In positivism, any attempt to delve beyond reliable results is dismissed as ‘subjective.’ And subjectivity is unreliable. It is not ‘generalizable.’[6]

But with standpoint theory, and even more so with systems theory,[7] we know that the only view we have is subjective. At the end of the day, we are all just individuals looking at our niches, comparing notes, interacting with each other, and jointly constructing a ‘reality.’ And we know relatively little about what lies beyond that construction.

Ultimately, positivism is arrogant. It assumes much that we cannot know. It shouldn’t be dismissed outright: Much of our intellectual progress—technological and scientific—has occurred in this paradigm. We live better lives because of it. But it assumes too much and it excludes too much.

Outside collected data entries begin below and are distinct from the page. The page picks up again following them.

(* ===== verification/SchedExample.v ===== *)
(** A system of four threads for the examples: the idle thread, a thread that runs,
    one that is ready on the same level and one that waits. *)
From stdpp Require Import base list gmap.
From Stdlib Require Import ZArith Lia Sorted.
From S2P Require Import Prelude KernelText DList KernelIface SchedState Scheduler SchedQueues SchedOps SchedInv SchedLogic SchedProofs SchedSwitch SchedCalls SchedTimer SchedRequests SchedSystem ThreadRegistry.

Local Open Scope Z_scope.

(** A frame of user code at [pc]. *)
Definition frame_at (pc : Z) : AArch64ExceptionFrame := mkFrame (replicate 31 0) 0 pc 0 0 0 0 0 9 0.
Definition new_context : CpuContext := mkContext (KernelCode (ThreadEntry 4096)) 0 0 (frame_at 0).
Definition demo_space : AddressSpace := mkSpace 4096 None 1 0 0 0 0 0.

Definition demo_thread (id priority : Z) (st : ThreadState) (queued : bool) (prev next : option Z) : Thread :=
  mkThread (mkHeader 2 1 id 1) id [116; 0] st priority priority 2 2 queued (Some 100) (mkStacks 0 None 0 0 None 0) None 0 0 new_context
    None None None None next prev None None.

Definition demo_process : Process :=
  mkProcess (mkHeader 1 1 1 1) 1 [112; 0] [0] None ProcessRunning demo_space None 0 None 0 None 0 0 0 0 0 0 None None None None 4 None 0 None None.

Definition idle_t : Z := 1.
Definition runner : Z := 2.
Definition other : Z := 3.
Definition waiter : Z := 4.

Definition demo_threads : gmap Z Thread :=
  <[idle_t := demo_thread 1 31 Ready false None (Some runner)]>
  (<[runner := demo_thread 2 16 Running false (Some idle_t) (Some other)]>
  (<[other := demo_thread 3 16 Ready true (Some runner) (Some waiter)]>
  (<[waiter := demo_thread 4 8 Waiting false (Some other) None]> ∅))).

Definition demo : Sched :=
  mkSched demo_threads {[ 100 := demo_process ]} (Some runner) (Some 100) (Some idle_t)
    (<[16%nat := mkReadyQueue (Some other) (Some other)]> (replicate 32 (mkReadyQueue None None))) 65536 1 0
    None None None None false (Some idle_t) (Some waiter) 4 5 4096 demo_space true.

Definition demo_queues : Queues :=
  mkQueues (<[16%nat := [other]]> (replicate 32 [])) [] [] [idle_t; runner; other; waiter].

(** Every statement about the four threads, case by case. *)
Lemma demo_forall (P : Z -> Thread -> Prop) :
  P idle_t (demo_thread 1 31 Ready false None (Some runner)) -> P runner (demo_thread 2 16 Running false (Some idle_t) (Some other)) ->
  P other (demo_thread 3 16 Ready true (Some runner) (Some waiter)) -> P waiter (demo_thread 4 8 Waiting false (Some other) None) ->
  forall t r, demo_threads !! t = Some r -> P t r.
Proof.
  intros H1 H2 H3 H4 t r. unfold demo_threads. repeat (intros [[<- <-]|[_ H]]%lookup_insert_Some; [done|]; revert H). by rewrite lookup_empty.
Qed.

Lemma demo_level p l : ready demo_queues !! p = Some l -> (p = 16%nat /\ l = [other]) \/ (p <> 16%nat /\ l = []).
Proof.
  cbn [demo_queues ready]. destruct (decide (p = 16%nat)) as [->|Hne]; [rewrite list_lookup_insert_eq by (rewrite length_replicate; lia); intros [= <-]; by left|].
  rewrite list_lookup_insert_ne by done. intros [-> _]%lookup_replicate. by right.
Qed.

Lemma demo_ready : ready_in_state demo (ready demo_queues).
Proof.
  split.
  - done.
  - intros p Q l HQ Hl. destruct (demo_level p l Hl) as [[-> ->]|[Hne ->]].
    + cbn [demo g_ready_queues] in HQ. rewrite list_lookup_insert_eq in HQ by (rewrite length_replicate; lia). injection HQ as <-.
      split; [apply NoDup_singleton|]. split; [|done]. split; [|done]. by eexists.
    + cbn [demo g_ready_queues] in HQ. rewrite list_lookup_insert_ne in HQ by done. apply lookup_replicate in HQ as [-> _]. split; [apply NoDup_nil_2|]. done.
  - intros p l t Hl Ht. destruct (demo_level p l Hl) as [[-> ->]|[_ ->]]; [|by apply not_elem_of_nil in Ht].
    apply list_elem_of_singleton in Ht as ->. by eexists.
  - intros t r Hr Hf. revert t r Hr Hf. apply (demo_forall (fun t r => in_ready_queue r = true -> exists p l, ready demo_queues !! p = Some l /\ t ∈ l)); try done. intros _. exists 16%nat, [other]. split; [done|]. apply list_elem_of_here.
  - done.
  - intros p l Hl. destruct (demo_level p l Hl) as [[-> ->]|[Hne ->]]; [done|]. cbn [demo g_ready_bitmap]. change 65536 with (2 ^ 16).
    rewrite Z.pow2_bits_false by lia. done.
  - done.
Qed.

Lemma demo_registry : registry_rep (threads demo) (g_thread_head demo) (g_thread_tail demo) (registry demo_queues).
Proof.
  split.
  - split; [apply (bool_decide_eq_true_1 (NoDup [idle_t; runner; other; waiter])); by vm_compute|]. split; [|done]. repeat split; by eexists.
  - intros t. split.
    + intros [r Hr]. revert t r Hr. apply (demo_forall (fun t _ => t ∈ registry demo_queues)); cbn [registry demo_queues]; set_solver.
    + cbn [demo_queues registry]. rewrite !elem_of_cons. intros [->|[->|[->|[->|Ht]]]]; [by eexists..|]. by apply not_elem_of_nil in Ht.
  - assert (forall t r, demo_threads !! t = Some r -> t_id r = t) as Hid by (by apply (demo_forall (fun t r => t_id r = t))).
    intros t1 t2 r1 r2 H1 H2 E. by rewrite <- (Hid t1 r1 H1), <- (Hid t2 r2 H2).
Qed.

Lemma demo_inv : inv demo demo_queues.
Proof.
  split.
  - exact demo_ready.
  - split; [split; [apply NoDup_nil_2|done]|intros t r Ht; by apply not_elem_of_nil in Ht|constructor|].
    intros t r Hr _. revert t r Hr. by apply (demo_forall (fun t r => sleep_next r = None /\ sleep_prev r = None)).
  - split; [apply NoDup_nil_2|done|done|]. intros t r Ht. by apply not_elem_of_nil in Ht.
  - exact demo_registry.
  - apply (demo_forall (fun t r => thread_ok demo t r)); split; try done; try (cbn; lia); try (cbn; apply list_elem_of_further, list_elem_of_here);
      (intros p [= <-]; exists demo_process; split; [by vm_compute|done]).
  - exists runner. split; [done|]. by eexists.
  - exists idle_t. eexists. split_and!; [done|done|done|by left].
  - done.
  - by vm_compute.
Qed.

Lemma demo_settled : settled demo demo_queues.
Proof.
  split; [exact demo_inv| | | |].
  - exists runner. eexists. split_and!; done.
  - intros t r Hr. revert t r Hr. apply (demo_forall (fun t r => current_state r = Running -> g_current_thread demo = Some t \/ g_idle_thread demo = Some t)); try done. by left.
  - intros t r Hr. revert t r Hr. by apply (demo_forall (fun t r => g_current_thread demo <> Some t -> saved_ok r)).
  - intros c r p x Hc Hr Hp Hx. assert (forall t r, demo_threads !! t = Some r -> t_parent r = Some 100) as Hpar by (by apply (demo_forall (fun t r => t_parent r = Some 100))).
    rewrite (Hpar c r Hr) in Hp. injection Hp as <-. change (({[100 := demo_process]} : gmap Z Process) !! 100 = Some x) in Hx. rewrite lookup_singleton_eq in Hx. by injection Hx as <-.
Qed.

Lemma demo_in_kernel : in_kernel demo.
Proof. intros c r Hc. revert c r Hc. intros c r _ Hr. revert c r Hr. by apply (demo_forall (fun _ r => Z.testbit (processor_state (t_context r)) 62 = false /\ Z.testbit (processor_state (t_context r)) 63 = false)). Qed.

(** A kernel in which nobody subscribes to thread events, and ended threads leave
    the registry and are released. *)
Definition quiet : Handler := fun c s =>
  match c with
  | Report _ => Ok (tt, s)
  | DestroyThread t => s <- unlink_thread t s ;; Ok (StatusOK, release_thread_slot t s)
  | PollDevices => Ok (tt, s)
  | PollTimer => Ok (1, s)
  end.

Lemma quiet_obeys : obeys quiet.
Proof.
  intros [c|t| |] s (q & Hinv & Hask); cbn [quiet reply kernel].
  - exists tt, s. split; [done|]. intros q0 H0. exists q0. split; [done|]. apply grows_refl.
  - destruct Hask as (Hre & Hct & r & Hr & Hst). destruct (release_evolves s t q r Hinv Hre Hct Hr Hst) as (s1 & Hrun & Hev).
    exists StatusOK, (release_thread_slot t s1). by rewrite Hrun.
  - exists tt, s. split; [done|]. intros q0 H0. exists q0. split; [done|]. apply grows_refl.
  - by exists 1, s.
Qed.
Definition owned (k : Kern) : list Z :=
  owned_by kernel_stack (threads (sched k)) ++ owned_by launch_arguments (processes (sched k)) ++
  option_list (m_items (g_objects k)) ++ option_list (m_items (exit_records k)).

(** Nothing is owned twice, and what was taken from the heap is what is owned: no block
    is lost. *)
Definition owns (k : Kern) : Prop := NoDup (owned k) /\ forall b, b ∈ owned k <-> b ∈ blocks k.

(** ** The threads of a process *)
Record member_rep (m : gmap Z Thread) (p : Z) (x : Process) (l : list Z) : Prop := {
  mb_list : member_dlist m (thread_list_head x) (thread_list_tail x) l;
  mb_all t : t ∈ l <-> exists r, m !! t = Some r /\ t_parent r = Some p;
  mb_count : thread_count x = len l;
  mb_main : match main_thread x with Some t => t ∈ l | None => l = [] end
}.

(** ** The list of processes *)
Record process_ok (x : Process) (next : Z) : Prop := {
  po_id : 0 < p_id x < next;
  po_launcher : 0 <= parent_process_id x < p_id x;
  po_name : terminated (p_name x)
}.

(** [ps] are the processes in the list; those in [limbo] have a record but are not in it. *)
Record processes_rep (m : gmap Z Process) (hd tl : option Z) (count next : Z) (ps limbo : list Z) : Prop := {
  pr_list : process_dlist m hd tl ps;
  pr_all p : is_Some (m !! p) <-> p ∈ ps \/ p ∈ limbo;
  pr_limbo p : p ∈ limbo -> p ∉ ps;
  pr_count : count = len ps;
  pr_next : 0 < next < 2 ^ 64;
  pr_ok p x : m !! p = Some x -> process_ok x next;
  pr_ids p1 p2 x1 x2 : m !! p1 = Some x1 -> m !! p2 = Some x2 -> p_id x1 = p_id x2 -> p1 = p2;
  pr_space p x : p ∈ ps -> m !! p = Some x -> page_table_root (process_address_space x) <> 0
}.

(** Identifiers of threads. *)
Record tids_rep (m : gmap Z Thread) (count next : Z) (registry : list Z) : Prop := {
  ti_count : count = len registry;
  ti_id t r : m !! t = Some r -> 0 < t_id r < next;
  ti_next : 0 < next < 2 ^ 64
}.

(** Every thread and every process in the list is a registered object. *)
Record objects_rep (h : HeapList Z) (m : gmap Z Thread) (ps : list Z) (objects : list Z) : Prop := {
  ob_holds : holds h objects;
  ob_nodup : NoDup objects;
  ob_threads t : is_Some (m !! t) -> t ∈ objects;
  ob_processes p : p ∈ ps -> p ∈ objects
}.

(** At most one exit record for a process, and none for one in the list. *)
Record records_rep (h : HeapList ProcessExitRecord) (m : gmap Z Process) (ps : list Z) (next : Z) (records : list ProcessExitRecord) : Prop := {
  rc_holds : holds h records;
  rc_nodup : NoDup (er_process_id <$> records);
  rc_dead e p x : e ∈ records -> p ∈ ps -> m !! p = Some x -> p_id x <> er_process_id e;
  rc_old e : e ∈ records -> er_process_id e < next
}.

(** The idle thread belongs to a process that is never destroyed. *)
Definition idle_stays (s : Sched) : Prop :=
  forall i r p x, g_idle_thread s = Some i -> threads s !! i = Some r -> t_parent r = Some p -> processes s !! p = Some x ->
    object_has_flag (flags (p_header x)) FlagPermanent = true.
(* ===== verification/LifeChanges.v ===== *)
(** Names, the growable arrays in the kernel's variables, and searches through the
    lists of processes and threads.

    Threads joining and leaving the registry and their process.

    How the invariant is kept when a thread is registered, attached to a process,
    detached from it and removed. *)
From stdpp Require Import base list gmap.
From Stdlib Require Import ZArith Lia.
From S2P Require Import Prelude KernelText DList KernelIface SchedState Scheduler SchedQueues SchedOps SchedInv SchedLogic ThreadRegistry HeapList LifeState Lifecycle LifeInv.

Local Open Scope Z_scope.

(** ** Names *)
Lemma copy_name_loop capacity (s rest dst : list Z) (i fuel : nat) :
  0 ∉ s -> len s < 2 ^ 64 - 1 -> (i <= length s)%nat ->
  iterate fuel (copy_name_step capacity (s ++ 0 :: rest)) (dst, Z.of_nat i) = iterate fuel (copy_text_step capacity (s ++ 0 :: rest)) (dst, Z.of_nat i).
Proof.
  intros Hs Hl. revert dst i. induction fuel as [|fuel IH]; intros dst i Hi; [done|]. cbn [iterate]. unfold copy_name_step at 1, copy_text_step at 1.
  destruct (decide (i = length s)) as [->|Hne].
  - rewrite (aget_ok _ _ 0); [|lia|]; [|by rewrite Nat2Z.id, lookup_app_r, Nat.sub_diag by lia]. rewrite bind_ok. cbn iota beta.
    by destruct (negb _).
  - destruct (lookup_lt_is_Some_2 s i) as [c Hci]; [lia|].
    assert (c <> 0) as Hc0 by (intros ->; by apply Hs; eapply list_elem_of_lookup_2).
    rewrite (aget_ok _ _ c); [|lia|]; [|by rewrite Nat2Z.id, lookup_app_l by lia]. rewrite !bind_ok. destruct (Z.eqb_spec c 0); [done|].
    destruct (negb _); [done|]. destruct (aset dst (Z.of_nat i) c) as [d| | |]; try done. rewrite !bind_ok.
    rewrite u64_small by lia. replace (Z.of_nat i + 1) with (Z.of_nat (S i)) by lia. apply IH. lia.
Qed.

(** The name that is stored: the given one, or the other one where it is empty. *)
Definition chosen_name (source : option (list Z)) (fallback : list Z) : list Z :=
  match text_of source with [] => c_text fallback | s => s end.

Definition short_text (source : option (list Z)) : Prop := source_ok source /\ len (text_of source) < 2 ^ 64 - 1.

Lemma copy_name_ok source fallback :
  short_text source -> short_text (Some fallback) ->
  exists d, copy_name (replicate 32 0) 32 source fallback = Ok d /\ terminated d /\ c_text d = take 31 (chosen_name source fallback).
Proof.
  intros [Hs1 Hs2] [Hf1 Hf2]. unfold copy_name.
  assert (exists active, match source with None => Ok fallback | Some text => c <- aget text 0 ;; Ok (if negb (c =? 0) then text else fallback) end = Ok active /\
            short_text (Some active) /\ c_text active = chosen_name source fallback) as (active & -> & [Ha1 Ha2] & Hact).
  { destruct source as [text|]; [|by exists fallback]. cbn in Hs1, Hs2. destruct text as [|c text]; [by apply not_elem_of_nil in Hs1|].
    change (aget (c :: text) 0) with (@Ok Z c). rewrite bind_ok. unfold chosen_name. cbn [text_of c_text].
    destruct (Z.eqb_spec c 0) as [->|Hc]; cbn [negb]; [by exists fallback|]. exists (c :: text). split_and!; [done| |].
    - split; [done|]. exact Hs2.
    - cbn [c_text]. by destruct (Z.eqb_spec c 0). }
  rewrite bind_ok. cbn [text_of source_ok] in *. destruct (terminated_split active Ha1) as [rest Hr].
  destruct (copy_text_ok (replicate 32 0) 32 (Some active)) as (d & Hrun & _ & Hd & Ht); [by vm_compute|lia|done|].
  exists d. split_and!; [|done|by rewrite <- Hact]. rewrite <- Hrun. unfold copy_text. change (32 =? 0) with false. cbn iota.
  pose proof (copy_name_loop 32 (c_text active) rest (replicate 32 0) 0 (S (Z.to_nat 32)) (c_text_no_zero _) Ha2 ltac:(lia)) as E.
  rewrite <- Hr in E. change (Z.of_nat 0) with 0 in E. by rewrite E.
Qed.
Lemma kgrows_buried k q k1 k' p x :
  processes (sched k) !! p = Some x -> unlisted p x k k1 -> released p k1 k' -> kgrows [] [p] k q k' q /\ processes (sched k') !! p = None.
Proof.
  intros Hx [(m1 & E1 & Hd1 & Hb1) N1 _ Hrec (l1 & l2 & Ho & Ho1 & Hp)] (k2 & [(m2 & E2 & Hs2 & _) [N2 R2] [X2 Y2]] & E3 & N3 & R3 & X3 & Y3). rewrite E1 in *. cbn [processes with_processes] in *.
  rewrite E2 in *. cbn [processes with_processes] in *.
  assert (sched k' = with_processes (delete p m2) (sched k)) as Es by (rewrite E3; by destruct (sched k)).
  assert (forall a y', delete p m2 !! a = Some y' -> a <> p /\ exists y, processes (sched k) !! a = Some y /\ lasts y y' /\
      (parent_process_id y' = parent_process_id y \/ (parent_process_id y' = 0 /\ parent_process_id y = p_id x))) as Hb.
  { intros a y' [Hne Hy']%lookup_delete_Some. split; [done|]. rewrite Hs2 in Hy' by done. by apply Hb1. }
  split; [|rewrite Es; apply lookup_delete_eq]. split.
  - rewrite Es. split; try done; life_cbn.
    + by exists []; split; [|intros c _; apply not_elem_of_nil].
    + intros t r Hr _ _. exists r. split; [done|by left].
    + intros lv l Hl. exists []. rewrite app_nil_r, list_filter_all; [done|]. apply Forall_forall. intros t _. apply not_elem_of_nil.
    + by left.
    + intros a y' Hy'. destruct (Hb a y' Hy') as (_ & y & Hy & L & _). destruct (lasts_fields _ _ L) as (_ & F1 & _ & F2 & _). eauto.
  - intros a y Hy Ha _. rewrite Es. life_cbn. assert (a <> p) as Hne by (intros ->; by apply Ha, list_elem_of_here).
    destruct (Hd1 a) as [_ [y' Hy']]; [by eauto|]. assert (delete p m2 !! a = Some y') as Hd by (rewrite lookup_delete_ne by done; by rewrite Hs2).
    exists y'. split; [done|]. destruct (Hb a y' Hd) as (_ & y0 & Hy0 & L & _). congruence.
  - intros a y y' Hy Hy'. rewrite Es in Hy'. destruct (Hb a y' Hy') as (_ & y0 & Hy0 & _ & Hpar). assert (y0 = y) as -> by congruence. destruct Hpar as [E|[E Ep]]; [by left|]. right. split; [done|].
    exists p, x. split_and!; [done|done|]. rewrite Es. apply lookup_delete_eq.
  - rewrite Es. split; [congruence|done].
  - intros l Hl. destruct (Hrec l Hl) as [new Hn]. exists new. by rewrite R3, R2.
  - intros ps ps' H H'. rewrite (order_unique k (l1 ++ p :: l2) ps Ho H). assert (in_order k' (l1 ++ l2)) as Ho'.
    { unfold in_order in *. rewrite Es, X3, X2, Y3, Y2. rewrite E1 in Ho1. cbn [processes with_processes] in *. eapply (dlist_frame (H := process_links)); [|exact Ho1].
      intros a Ha. assert (a <> p) as Hne by (by intros ->). rewrite lookup_delete_ne by done. by apply Hs2. }
    rewrite (order_unique k' _ ps' Ho' H'). apply sublist_app; [done|]. by apply sublist_cons.
Qed.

Hence the arrogance of Silicon Valley. And of a bunch of young engineers who still think, with some but certainly not unlimited justification, the world can be a better place if it just does things their way.

  1. [1]Fritjof Capra, The Web of Life: A New Scientific Understanding of Living Systems (New York: Anchor, 1996);Fritjof Capra and Pier Luigi Luisi, The Systems View of Life: A Unifying Vision (Cambridge, UK: Cambridge University, 2014);Joanna Macy, Mutual Causality in Buddhism and General Systems Theory (Delhi, India: Sri Satguru, 1995).
  2. [2]Bradley Dowden and Norman Swartz, “Truth,” Internet Encyclopedia of Philosophy, September 17, 2004, http://www.iep.utm.edu/truth/
  3. [3]Bruce Mazlish, The Uncertain Sciences (New Brunswick, NJ: Transaction, 2007).
  4. [4]Norman K. Denzin and Yvonna S. Lincoln, eds., The SAGE Handbook of Qualitative Research, 4th ed. (Thousand Oaks, CA: Sage, 2011); Bruce Mazlish, The Uncertain Sciences (New Brunswick, NJ: Transaction, 2007).
  5. [5]Bruce Mazlish, The Uncertain Sciences (New Brunswick, NJ: Transaction, 2007).
  6. [6]Bruce Mazlish, The Uncertain Sciences (New Brunswick, NJ: Transaction, 2007).
  7. [7]Edgar Morin, On Complexity (Cresskill, NJ: Hampton, 2008).